The current practice to reduce or contain mycotoxin contamination is focused mainly on the prevention of contaminated grain materials from entering the food chain through regulation, detection and compliance. However, since efficient prevention of mycotoxin contamination is not always feasible or practical, various physical, chemical and biological methods have been studied for use in decontamination of grains containing trichothecenes. For example, cleaning methods, such as gravity and sieving separation, dehulling and washing procedures can reduce the concentration of DON in wheat and maize (Trenholm et al., 1992). Thermal treatments by microwave or convection (Young, 1986) also may be used. Chemical detoxification by using oxidants such as ozone and sodium bisulfite (McKenzie, et al., 1997; Young, et al. 1986), reductants such as ascorbic acid (Swanson, et al., 1984) and alkali such as sodium hydroxide (Young et al., 1986) have been investigated. However, such treatments are often expensive, time intensive, lack efficiency, or produce deleterious side effects on the food products. Further, these methods often are not amenable to large volumes of food products and are generally considered undesirable by food/feed industries and/or consumers.

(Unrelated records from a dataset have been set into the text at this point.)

(** * Lume: verification of the core helpers, the file reader and the build cycle

    Shallow embedding of
    - [utils.js]: [searchByExtension], [merge], [concurrent];
    - the [Reader] class (cached reads, remote files, [getInfo]);
    - [core/site.ts]: [Site.build], [Site.update] and [Site.#buildPages].

    JavaScript objects live in an explicit heap, so that aliasing and
    mutation are visible; promises are modelled by their identity and their
    eventual outcome; the asynchronous helper [concurrent] is a transition
    system over the event loop's observable steps. *)

From Stdlib Require Import String Ascii List ZArith Lia Bool Sorted.
From stdpp Require Import base tactics option list gmap strings pretty sorting.

Import ListNotations.
Local Open Scope string_scope.
Local Open Scope list_scope.

(** ** Strings *)

Module Str.

(** [String.prototype.endsWith(searchString)]: with [start = len - searchLen],
    false when [start < 0], otherwise the code units from [start] on are
    compared with [searchString]. *)
Definition endsWith (s search : string) : bool :=
  let len := String.length s in
  let searchLength := String.length search in
  if Nat.leb searchLength len
  then String.eqb (substring (len - searchLength) searchLength s) search
  else false.

Lemma substring_all (b : string) : substring 0 (String.length b) b = b.
Proof. induction b as [|c b IH]; simpl; [done|]. by rewrite IH. Qed.

Lemma substring_app_r (a b : string) :
  substring (String.length a) (String.length b) (a +:+ b) = b.
Proof.
  induction a as [|c a IH]; cbn.
  - apply substring_all.
  - exact IH.
Qed.

Lemma length_app (a b : string) :
  String.length (a +:+ b) = String.length a + String.length b.
Proof. induction a as [|c a IH]; simpl; [done|]. by rewrite IH. Qed.

Lemma substring_split (n : nat) (s : string) :
  n <= String.length s ->
  exists a, s = a +:+ substring n (String.length s - n) s /\ String.length a = n.
Proof.
  revert s. induction n as [|n IH]; intros s Hn.
  - exists "". split; [|done]. cbn. by rewrite Nat.sub_0_r, substring_all.
  - destruct s as [|c s]; simpl in *; [lia|].
    destruct (IH s) as (a & Ha & Hl); [lia|].
    exists (String c a). split; [|cbn; by rewrite Hl].
    change (String c s = String c (a +:+ substring n (String.length s - n) s)).
    by rewrite <- Ha.
Qed.

(** [endsWith] decides "[search] is a suffix of [s]". *)
Lemma endsWith_spec (s search : string) :
  endsWith s search = true <-> exists pre, s = pre +:+ search.
Proof.
  unfold endsWith. split.
  - destruct (Nat.leb_spec (String.length search) (String.length s)) as [Hle|]; [|done].
    intros Heq. apply String.eqb_eq in Heq.
    destruct (substring_split (String.length s - String.length search) s) as (a & Ha & Hl); [lia|].
    exists a.
    replace (String.length s - (String.length s - String.length search))
      with (String.length search) in Ha by lia.
    by rewrite Heq in Ha.
  - intros [pre ->]. rewrite length_app.
    destruct (Nat.leb_spec (String.length search) (String.length pre + String.length search)); [|lia].
    replace (String.length pre + String.length search - String.length search)
      with (String.length pre) by lia.
    rewrite substring_app_r. apply String.eqb_refl.
Qed.

End Str.

(** ** [utils.js]: [searchByExtension] *)

Module Search.

Section Search.
Context {V : Type}.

A variety of approaches have been used to reduce mycotoxin effects on livestock industries. The use of adsorbents as feed additives is common. Such adsorbents may include alfalfa fibre, hydrated sodium calcium aluminosilicate (HSCAS), bentonite, special types of clay, etc. The use of grains with no or low mycotoxin contamination to dilute mycotoxin level in feed is another common approach. Unfortunately, the use of adsorbents in feeds to remove mycotoxins is not only relatively expensive, but also specific to particular mycotoxins. Some of the most popularly used adsorbents, such as hydrated sodium calcium aluminosilicate (HSCAS) and the like, are not effective against DON. Further, the dilution method to reduce mycotoxin contamination by mixing contaminated ingredients with high quality grains is difficult to implement because the degree of contamination is often not known and thus there are questions about the extent of dilution needed to reach contamination levels which would be considered acceptable. Some European countries have already banned the use of this procedure.
Despite a plethora of information regarding the biochemistry, toxicity, and modes of action of mycotoxins, there still remain no viable solutions for either pre- or post-harvest control/eradication of these toxins (Cardwell et al., 2001). In developed countries, substantial costs are incurred through testing, compliance and research to prevent entrance of mycotoxins into the food chain. In the United States these costs are estimated to be about US $500 million to $1.5 billion per year (CAST, 1989). In Canada, losses of $100 million were accrued in 1996 following a Fusarium epidemic in Ontario (Schaafsma, 2002).
Today, the livestock feed industry is facing an even greater challenge due to the increased incidence of Fusarium ear rot of corn and the competition for corn from the emerging biofuel industry. One way in which both the biofuel industry and the livestock industry have been able to make synergistic use of the limited amount of corn available, is for the livestock industry to use the by-products created from the biofuel industry as a protein source to feed animals. However, ethanol fermentation does not destroy mycotoxins, such as DON, but, in fact, concentrates the levels to be 2 to 3 times higher than the starting material, which poses a serious risk to the livestock fed these by-products.
There is a need in the art for novel products and methods for mycotoxin control and/or decontamination. Further, there is a need in the art for specific, efficient and environmentally sound ways for decontamination/detoxification of mycotoxins.